Par Yann Borrel – Associé responsable du pôle d’expertise Affaires Publiques
L’arrêt rendu par le Conseil d’Etat le 26 décembre 2013 constitue sans nul doute l’épilogue du feuilleton contentieux qui aura opposé la société EDF à l’Etat au sujet des conséquences indemnitaires liées à une modification du cahier des charges spécial d’un contrat de concession hydroélectrique.

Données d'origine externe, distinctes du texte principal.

(* ===== verification/CryptPackets.v ===== *)
(** * DNSCrypt packets (dnscrypt/encryption.go, encryptedquery.go,
      encryptedresp.go)

    Padding, the shared key, and the encrypted queries and responses.  The
    boxes of XChaCha20 are those of [Secretbox]; package nacl is a class of
    operations with laws.  The clock and the random bytes are arguments. *)

From S2P Require Import Prelude Secretbox.

(** [secretbox] and [box] of golang.org/x/crypto/nacl. *)
Class NaclLib := {
  salsa_Seal : bytes -> bytes -> bytes -> bytes;
  salsa_Open : bytes -> bytes -> bytes -> option bytes;
  Precompute : bytes -> bytes -> bytes;
}.

Class NaclLaws `{CryptoLib} `{NaclLib} := {
  (** A box is [Overhead] bytes longer than its message, and opens. *)
  salsa_open_seal m nonce key : salsa_Open (salsa_Seal m nonce key) nonce key = Some m;
  salsa_length m nonce key : length (salsa_Seal m nonce key) = (16 + length m)%nat;
  precompute_agrees a b : Precompute (ScalarBaseMult a) b = Precompute (ScalarBaseMult b) a;
  precompute_length p a : length (Precompute p a) = KeySize;
}.

(** ** Constants *)

Definition minUDPQuestionSize : Z := 256.
Definition minDNSPacketSize : Z := 12 + 5.
Definition clientMagicSize : nat := 8.
Definition nonceSize : nat := 24.
Definition resolverMagicSize : nat := 8.
Definition resolverMagic : bytes := [114; 54; 102; 110; 118; 87; 106; 56].

(** [CryptoConstruction] is an unsigned integer of 16 bits. *)
Definition UndefinedConstruction : Z := 0.
Definition XSalsa20Poly1305 : Z := 1.
Definition XChacha20Poly1305 : Z := 2.

Definition ErrESVersion : error := New "unsupported es-version".
Definition ErrInvalidQuery : error := New "dnscrypt query is invalid and cannot be decrypted".
Definition ErrInvalidClientMagic : error := New "dnscrypt query contains invalid client magic".
Definition ErrInvalidResolverMagic : error := New "dnscrypt response contains invalid resolver magic".
Definition ErrInvalidResponse : error := New "dnscrypt response is invalid and cannot be decrypted".
Definition ErrInvalidPadding : error := New "invalid padding".
Definition ErrUnexpectedNonce : error := New "unexpected nonce".

(** ** encryption.go *)

Definition pad (packet : bytes) : bytes :=
  let minQuestionSize := len packet + 1 + (64 - (len packet + 1) mod 64) in
  let minQuestionSize := if minQuestionSize <? minUDPQuestionSize
                         then minUDPQuestionSize else minQuestionSize in
  packet ++ 128 :: make_bytes (Z.to_nat (minQuestionSize - (len packet + 1))).

(** The loop of [unpad], with the bytes from [i] on already read. *)
Fixpoint unpad_from (packet : bytes) (i : nat) : go (result bytes) :=
  match i with
  | O => Ret (Err ErrInvalidPadding)
  | S i =>
      let! b := index packet i in
      if b =? 128 then
        Ret (if Z.of_nat i <? minDNSPacketSize then Err ErrInvalidPadding else Ok (take i packet))
      else if negb (b =? 0) then Ret (Err ErrInvalidPadding)
      else unpad_from packet i
  end.

Definition unpad (packet : bytes) : go (result bytes) := unpad_from packet (length packet).

Section Packets.
Context {CL : CryptoLib} {NaL : NaclLib}.

Definition computeSharedKey (cryptoConstruction : Z) (secretKey publicKey : bytes) : go (result bytes) :=
  if cryptoConstruction =? XChacha20Poly1305 then SharedKey secretKey publicKey
  else if cryptoConstruction =? XSalsa20Poly1305 then Ret (Ok (Precompute publicKey secretKey))
  else Ret (Err ErrESVersion).

(** ** encryptedquery.go *)

Record encryptedQuery := mkQuery {
  q_esVersion : Z;
  q_clientMagic : bytes;
  q_clientPk : bytes;
  q_nonce : bytes;
}.

(** The box of a padded packet, appended to a header. *)
Definition seal_es (es : Z) (header nonce padded sharedKey : bytes) : go (result bytes) :=
  if es =? XChacha20Poly1305 then
    let! b := Seal header [] nonce padded sharedKey in Ret (Ok b)
  else if es =? XSalsa20Poly1305 then Ret (Ok (header ++ salsa_Seal padded nonce sharedKey))
  else Ret (Err ErrESVersion).

(** [encryptedQuery.encrypt] at time [now] with the random bytes [rnd]. *)
Definition query_encrypt (now : Time) (rnd : bytes) (q : encryptedQuery) (packet sharedKey : bytes)
    : go (result (bytes * bytes) * encryptedQuery) :=
  let nonce := copy_at 8 rnd (copy_at 0 (be_put 8 (uint64 now)) (q_nonce q)) in
  let q := mkQuery (q_esVersion q) (q_clientMagic q) (q_clientPk q) nonce in
  let query := q_clientMagic q ++ q_clientPk q ++ take (nonceSize / 2) nonce in
  let padded := pad packet in
  let! r := seal_es (q_esVersion q) query nonce padded sharedKey in
  Ret (let? query := r in Ok (query, nonce), q).

(** [decryptES] *)
Definition decryptES (q : encryptedQuery) (query sharedKey : bytes) : go (result bytes) :=
  if q_esVersion q =? XChacha20Poly1305 then
    let! r := Open [] [] (q_nonce q) query sharedKey in
    Ret (annotate "decrypting query: %s: %w" r)
  else if q_esVersion q =? XSalsa20Poly1305 then
    Ret match salsa_Open query (q_nonce q) sharedKey with
        | Some packet => Ok packet
        | None => Err (Errorf "decrypting query: %s: %w" ErrInvalidQuery)
        end
  else Ret (Err ErrESVersion).

(** [encryptedQuery.decrypt] *)
Definition query_decrypt (q : encryptedQuery) (query serverSecretKey : bytes)
    : go (result bytes * encryptedQuery) :=
  let headerLength := (clientMagicSize + KeySize + nonceSize / 2)%nat in
  if len query <? Z.of_nat (headerLength + TagSize) + minDNSPacketSize then Ret (Err ErrInvalidQuery, q)
  else if negb (bool_decide (take clientMagicSize query = q_clientMagic q))
  then Ret (Err ErrInvalidClientMagic, q)
  else
    let q := mkQuery (q_esVersion q) (q_clientMagic q)
               (copy_at 0 (take KeySize (drop clientMagicSize query)) (q_clientPk q)) (q_nonce q) in
    let! k := computeSharedKey (q_esVersion q) serverSecretKey (q_clientPk q) in
    match k with
    | Err e => Ret (Err (Errorf "computing shared key: %w" e), q)
    | Ok sharedKey =>
        let rest := drop (clientMagicSize + KeySize) query in
        let q := mkQuery (q_esVersion q) (q_clientMagic q) (q_clientPk q)
                   (copy_at 0 (take (nonceSize / 2) rest) (q_nonce q)) in
        let! r := decryptES q (drop (nonceSize / 2) rest) sharedKey in
        match r with
        | Err e => Ret (Err e, q)
        | Ok packet =>
            let! r := unpad packet in
            Ret (annotate "remove packet padding" r, q)
        end
    end.

(** ** encryptedresp.go *)

Record encryptedResponse := mkResponse {
  r_esVersion : Z;
  r_nonce : bytes;
}.

(** [encryptedResponse.encrypt] *)
Definition response_encrypt (now : Time) (rnd : bytes) (r : encryptedResponse) (packet sharedKey : bytes)
    : go (result bytes * encryptedResponse) :=
  let nonce := copy_at 16 (be_put 8 (uint64 now)) (copy_at 12 rnd (r_nonce r)) in
  let r := mkResponse (r_esVersion r) nonce in
  let response := resolverMagic ++ nonce in
  let padded := pad packet in
  let! res := seal_es (r_esVersion r) response nonce padded sharedKey in
  Ret (res, r).

(** The opening of the box of a response. *)
Definition open_response (es : Z) (nonce box sharedKey : bytes) : go (result bytes) :=
  if es =? XChacha20Poly1305 then
    let! r := Open [] [] nonce box sharedKey in
    Ret (annotate "decrypting response: %s: %w" r)
  else if es =? XSalsa20Poly1305 then
    Ret match salsa_Open box nonce sharedKey with
        | Some packet => Ok packet
        | None => Err (Errorf "decrypting response: %s: %w" ErrInvalidResponse)
        end
  else Ret (Err ErrESVersion).

(** [encryptedResponse.decrypt] *)
Definition response_decrypt (r : encryptedResponse) (response sharedKey clientNonce : bytes)
    : go (result bytes * encryptedResponse) :=
  let headerLength := (length resolverMagic + nonceSize)%nat in
  if len response <? Z.of_nat (headerLength + TagSize) + minDNSPacketSize
  then Ret (Err ErrInvalidResponse, r)
  else if negb (bool_decide (take resolverMagicSize response = resolverMagic))
  then Ret (Err ErrInvalidResolverMagic, r)
  else
    let r := mkResponse (r_esVersion r)
               (copy_at 0 (take nonceSize (drop resolverMagicSize response)) (r_nonce r)) in
    if negb (bool_decide (take (nonceSize / 2) (r_nonce r) = take (nonceSize / 2) clientNonce))
    then Ret (Err ErrUnexpectedNonce, r)
    else
      let! o := open_response (r_esVersion r) (r_nonce r) (drop (nonceSize + resolverMagicSize) response) sharedKey in
      match o with
      | Err e => Ret (Err e, r)
      | Ok packet =>
          let! o := unpad packet in
          Ret (annotate "removing packet padding" o, r)
      end.

End Packets.

(** ** Padding *)

Section Padding.

(** A padded packet: the packet, the byte 0x80 and zeros. *)
Definition padded_to (p : bytes) (k : nat) : bytes := p ++ 128 :: make_bytes k.

Lemma padded_snoc p k : padded_to p (S k) = padded_to p k ++ [0].
Proof.
  unfold padded_to, make_bytes. change (S k) with (1 + k)%nat. rewrite Nat.add_comm, replicate_add.
  rewrite <- app_assoc. reflexivity.
Qed.

Lemma padded_0 p : padded_to p 0 = p ++ [128].
Proof. reflexivity. Qed.

(** The last byte tells whether the padding goes on. *)
Lemma padded_last l b p k :
  l ++ [b] = padded_to p k <-> (k = 0%nat /\ b = 128 /\ l = p) \/ exists k', k = S k' /\ b = 0 /\ l = padded_to p k'.
Proof.
  destruct k as [|k].
  - rewrite padded_0. split.
    + intros [-> [= ->]]%app_inj_tail. auto.
    + intros [(_ & -> & ->)|(k' & ? & _)]; [reflexivity|discriminate].
  - rewrite padded_snoc. split.
    + intros [-> [= ->]]%app_inj_tail. eauto.
    + intros [(? & _)|(k' & [= <-] & -> & ->)]; [discriminate|reflexivity].
Qed.

Lemma unpad_from_spec packet i :
  (i <= length packet)%nat ->
  exists r, unpad_from packet i = Ret r /\ (forall e, r = Err e -> e = ErrInvalidPadding) /\
    forall p, r = Ok p <-> (exists k, take i packet = padded_to p k) /\ minDNSPacketSize <= len p.
Proof.
  induction i as [|i IH]; intros Hi.
  - eexists. split; [reflexivity|]. split; [congruence|]. intros p. split; [discriminate|].
    intros [[k Hk] _]. destruct p; discriminate Hk.
  - destruct (lookup_lt_is_Some_2 packet i ltac:(lia)) as [b Hb]. cbn [unpad_from].
    rewrite (proj2 (index_Ret _ _ _) Hb). cbn [gbind]. rewrite (take_S_r _ _ b) by exact Hb.
    destruct (Z.eqb_spec b 128) as [->|H128]; [|destruct (Z.eqb_spec b 0) as [->|H0]; cbn [negb]].
    + eexists. split; [reflexivity|]. split; [case_goal; congruence|]. intros p. setoid_rewrite padded_last.
      assert (Hl : length (take i packet) = i) by (rewrite length_take; lia).
      destruct (Z.ltb_spec (Z.of_nat i) minDNSPacketSize) as [Hlt|Hge]; split.
      * discriminate.
      * intros [[k [(_ & _ & <-)|(k' & _ & ? & _)]] Hp]; [lia|discriminate].
      * intros [= <-]. rewrite Hl. eauto 6.
      * intros [[k [(_ & _ & <-)|(k' & _ & ? & _)]] Hp]; [reflexivity|discriminate].
    + destruct (IH ltac:(lia)) as (r & -> & He & Hr). eexists. split; [reflexivity|].
      split; [exact He|]. intros p. rewrite Hr.
      setoid_rewrite padded_last. split; intros [[k Hk] Hp]; (split; [|exact Hp]).
      * exists (S k). eauto.
      * destruct Hk as [(_ & ? & _)|(k' & _ & _ & Hk)]; [discriminate|eauto].
    + eexists. split; [reflexivity|]. split; [congruence|]. intros p. split; [discriminate|].
      setoid_rewrite padded_last. intros [[k [(_ & ? & _)|(k' & _ & ? & _)]] _]; contradiction.
Qed.

Lemma unpad_spec packet :
  exists r, unpad packet = Ret r /\ (forall e, r = Err e -> e = ErrInvalidPadding) /\
    forall p, r = Ok p <-> (exists k, packet = padded_to p k) /\ minDNSPacketSize <= len p.
Proof.
  unfold unpad. destruct (unpad_from_spec packet (length packet) ltac:(lia)) as (r & -> & He & Hr).
  rewrite take_ge in Hr by lia. eauto.
Qed.
(** [Validate] of a configuration; [NotEmpty] is golibs' [validate.NotEmpty]. *)
Definition rc_Validate (NotEmpty : string -> bytes -> option error) (rc : ResolverConfig) : option error :=
  join_errors (omap id [NotEmpty "public_key"%string (rc_PublicKey rc); NotEmpty "private_key"%string (rc_PrivateKey rc);
                        NotEmpty "resolver_secret"%string (rc_ResolverSk rc)]).

Section Generate.
Context {CL : CryptoLib} {ED : Ed25519}.

(** [generateRandomKeyPair] with the random bytes [rnd]. *)
Definition generateRandomKeyPair (rnd : bytes) : bytes * bytes := (rnd, ScalarBaseMult rnd).

Definition newCert (rc : ResolverConfig) (now : Time) (rnd : bytes) : go (result Certificate) :=
  let notAfter := if 0 <? rc_CertificateTTL rc then now + rc_CertificateTTL rc
                  else now + defaultCertValidity in
  let start := Unix now in
  let end_ := Unix notAfter in
  if (start <? 0) || (MaxUint32 <? start) || (end_ <? 0) || (MaxUint32 <? end_) || (end_ <=? start)
  then Ret (Err (New "certificate validity [%d, %d] cannot be represented by DNSCrypt"))
  else match HexDecodeKey (rc_ResolverPk rc) with
  | Err e => Ret (Err (Errorf "decoding public key: %w" e))
  | Ok resolverPk =>
      match HexDecodeKey (rc_ResolverSk rc) with
      | Err e => Ret (Err (Errorf "decoding secret key: %w" e))
      | Ok resolverSk =>
          let '(resolverSk, resolverPk) :=
            if negb (length resolverPk =? KeySize)%nat || negb (length resolverSk =? KeySize)%nat
            then generateRandomKeyPair rnd else (resolverSk, resolverPk) in
          let cert := mkCert (uint32 start) (rc_ESVersion rc) (Signature empty_cert)
            (copy_at 0 resolverPk (ResolverPk empty_cert)) (copy_at 0 resolverSk (ResolverSk empty_cert))
            (ClientMagic empty_cert) (uint32 start) (uint32 end_) in
          match HexDecodeKey (rc_PrivateKey rc) with
          | Err e => Ret (Err (Errorf "decoding private key: %w" e))
          | Ok privateKey => let! cert := Sign cert privateKey in Ret (Ok cert)
          end
      end
  end.

(** [GenerateResolverConfig]; [generated] is what [ed25519.GenerateKey] gives and
    [rnd] the random bytes of the key pair.  The public half of a private key is
    its last 32 bytes; its slice panics on a shorter key. *)
Definition GenerateResolverConfig (providerName : bytes) (privateKey : option bytes) (ttl : Duration)
    (generated : result bytes) (rnd : bytes) : go (result ResolverConfig) :=
  let providerName := if negb (HasPrefix providerName DNSCryptV2Prefix)
                      then DNSCryptV2Prefix ++ providerName else providerName in
  match (match privateKey with Some k => Ok k | None => annotate "generating key" generated end) with
  | Err e => Ret (Err e)
  | Ok privateKey =>
      if (length privateKey <? 32)%nat then Panic
      else
        let publicKey := copy_at 0 (drop 32 privateKey) (make_bytes 32) in
        let '(resolverSk, resolverPk) := generateRandomKeyPair rnd in
        Ret (Ok (mkRC providerName (HexEncodeKey publicKey) (HexEncodeKey privateKey)
                   (HexEncodeKey resolverSk) (HexEncodeKey resolverPk) XSalsa20Poly1305 ttl))
  end.

End Generate.

(** ** Escaping *)

Section Escaping.

(** The text of one byte. *)
Definition escaped (b : Z) : go bytes :=
  if (b =? 34) || (b =? 92) then Ret [92; b]
  else if (b <? 32) || (126 <? b) then escapeByte b
  else Ret [b].

(** The three forms of an escaped byte. *)
Inductive escape_form (b : Z) : bytes -> Prop :=
  | form_plain : b <> 92 -> escape_form b [b]
  | form_quoted : isDigitSequence [b] = false -> unescape b = b -> escape_form b [92; b]
  | form_ddd d e f : isDigitSequence [d; e; f] = true -> dddToByte d e f = b -> escape_form b [92; d; e; f].

(** The form of the text, as a computation. *)
Definition form_ok (b : Z) : bool :=
  match escaped b with
  | Ret [c] => (c =? b) && negb (b =? 92)
  | Ret [x; c] => (x =? 92) && ((c =? b) && (negb (isDigitSequence [b]) && (unescape b =? b)))
  | Ret [x; d; e; f] => (x =? 92) && (isDigitSequence [d; e; f] && (dddToByte d e f =? b))
  | _ => false
  end.

Lemma escaped_form b : is_byte b -> exists t, escaped b = Ret t /\ escape_form b t.
Proof.
  intros Hb. pose proof (byte_forall form_ok ltac:(vm_compute; reflexivity) b Hb) as H.
  unfold form_ok in H. destruct (escaped b) as [t|]; [|discriminate]. exists t. split; [reflexivity|].
  destruct t as [|c [|d [|e [|f [|]]]]]; try discriminate H;
    rewrite ?andb_true_iff, ?negb_true_iff, ?Z.eqb_eq, ?Z.eqb_neq in H.
  - destruct H as [-> H]. constructor. exact H.
  - destruct H as (-> & -> & H1 & H2). constructor; assumption.
  - destruct H as (-> & H1 & H2). constructor; assumption.
Qed.

Lemma unpack_form b t rest : escape_form b t -> unpackTxtString (t ++ rest) = b :: unpackTxtString rest.
Proof.
  intros [Hb|Hd Hu|d e f Hd Hu]; cbn [app unpackTxtString].
  - apply Z.eqb_neq in Hb. rewrite Hb. reflexivity.
  - cbn [Z.eqb negb Pos.eqb]. rewrite Hu. destruct rest as [|e [|f rest]]; [reflexivity..|].
    assert (E : isDigitSequence [b; e; f] = false)
      by (cbn [isDigitSequence forallb] in *; rewrite andb_true_r in Hd; rewrite Hd; reflexivity).
    rewrite E. reflexivity.
  - cbn [Z.eqb negb Pos.eqb]. rewrite Hd, Hu. reflexivity.
Qed.

Lemma packTxtString_step b buf :
  packTxtString (b :: buf) = let! e := escaped b in let! rest := packTxtString buf in Ret (e ++ rest).
Proof. reflexivity. Qed.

Précisément, la société EDF a été autorisée, en vertu d’une convention de concession approuvée par un décret en date du 6 avril 1972, à exploiter les installations de production d’énergie hydroélectrique des chutes de Salon et Saint-Chamas, sur la Durance. Le cahier des charges spécial de la concession a été modifié, par avenant approuvé par le décret n° 2006-1557 du 8 décembre 2006, en vue de limiter les volumes d’eau douce et de limons rejetés par ces installations dans l’étang de Berre. Ce décret tire les conséquences d’une décision de la Cour de justice de l’Union européenne constatant le manquement de la France à ses obligations communautaires, notamment en s’étant abstenue de prendre toutes les mesures appropriées pour prévenir, réduire et combattre la pollution prolongée de l’étang de Berre » (CJUE 7 octobre 2004, Commission c/ France, C-239/03).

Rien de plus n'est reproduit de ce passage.